##### DATA UNDER STUDY
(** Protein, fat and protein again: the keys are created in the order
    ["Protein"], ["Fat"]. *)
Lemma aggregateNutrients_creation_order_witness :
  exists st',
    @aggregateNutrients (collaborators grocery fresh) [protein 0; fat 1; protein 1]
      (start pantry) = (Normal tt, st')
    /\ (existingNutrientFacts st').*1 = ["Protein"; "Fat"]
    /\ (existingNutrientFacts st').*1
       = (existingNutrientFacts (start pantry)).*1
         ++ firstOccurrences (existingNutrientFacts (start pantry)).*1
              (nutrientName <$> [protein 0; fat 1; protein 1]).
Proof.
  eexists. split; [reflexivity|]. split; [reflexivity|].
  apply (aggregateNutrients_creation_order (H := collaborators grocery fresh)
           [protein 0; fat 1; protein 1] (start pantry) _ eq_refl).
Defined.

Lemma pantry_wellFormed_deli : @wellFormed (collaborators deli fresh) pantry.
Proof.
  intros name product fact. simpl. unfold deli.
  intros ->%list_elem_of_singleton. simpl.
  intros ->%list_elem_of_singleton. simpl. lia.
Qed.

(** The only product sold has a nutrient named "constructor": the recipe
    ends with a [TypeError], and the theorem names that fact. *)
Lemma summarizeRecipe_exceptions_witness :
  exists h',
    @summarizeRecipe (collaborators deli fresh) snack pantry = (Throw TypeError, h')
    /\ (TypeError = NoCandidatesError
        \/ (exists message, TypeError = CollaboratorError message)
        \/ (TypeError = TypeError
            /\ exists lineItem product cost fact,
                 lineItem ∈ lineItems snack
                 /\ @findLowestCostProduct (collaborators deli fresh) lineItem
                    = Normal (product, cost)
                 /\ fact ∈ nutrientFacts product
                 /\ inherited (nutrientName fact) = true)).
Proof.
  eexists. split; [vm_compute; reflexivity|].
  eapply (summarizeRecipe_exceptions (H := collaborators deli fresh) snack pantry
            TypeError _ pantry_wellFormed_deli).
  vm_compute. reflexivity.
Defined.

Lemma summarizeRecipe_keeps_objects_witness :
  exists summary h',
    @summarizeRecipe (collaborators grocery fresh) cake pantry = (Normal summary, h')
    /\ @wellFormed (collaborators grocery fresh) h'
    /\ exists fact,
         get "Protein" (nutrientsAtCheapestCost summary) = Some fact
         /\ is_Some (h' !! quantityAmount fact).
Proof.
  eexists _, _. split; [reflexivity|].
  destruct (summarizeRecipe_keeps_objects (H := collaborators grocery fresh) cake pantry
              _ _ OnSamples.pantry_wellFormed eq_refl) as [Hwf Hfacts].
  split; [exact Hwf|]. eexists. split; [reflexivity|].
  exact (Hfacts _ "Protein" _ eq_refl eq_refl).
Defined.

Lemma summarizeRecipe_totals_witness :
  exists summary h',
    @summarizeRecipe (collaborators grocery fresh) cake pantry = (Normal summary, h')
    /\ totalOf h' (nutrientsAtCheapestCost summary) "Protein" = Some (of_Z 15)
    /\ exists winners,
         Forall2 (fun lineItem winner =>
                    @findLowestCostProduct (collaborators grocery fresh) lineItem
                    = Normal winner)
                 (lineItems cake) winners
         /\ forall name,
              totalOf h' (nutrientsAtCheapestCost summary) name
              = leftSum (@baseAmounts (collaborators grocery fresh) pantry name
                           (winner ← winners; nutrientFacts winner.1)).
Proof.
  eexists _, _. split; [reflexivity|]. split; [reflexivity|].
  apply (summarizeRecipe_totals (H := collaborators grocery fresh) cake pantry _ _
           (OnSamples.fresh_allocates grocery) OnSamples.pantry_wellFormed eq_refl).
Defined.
##########
- [PROMPT]:
Show every line from the entries that includes the word "Lemma".

- [REPLY]:
Lemma aggregateNutrients_creation_order_witness :
Lemma pantry_wellFormed_deli : @wellFormed (collaborators deli fresh) pantry.
Lemma summarizeRecipe_exceptions_witness :
Lemma summarizeRecipe_keeps_objects_witness :
Lemma summarizeRecipe_totals_witness :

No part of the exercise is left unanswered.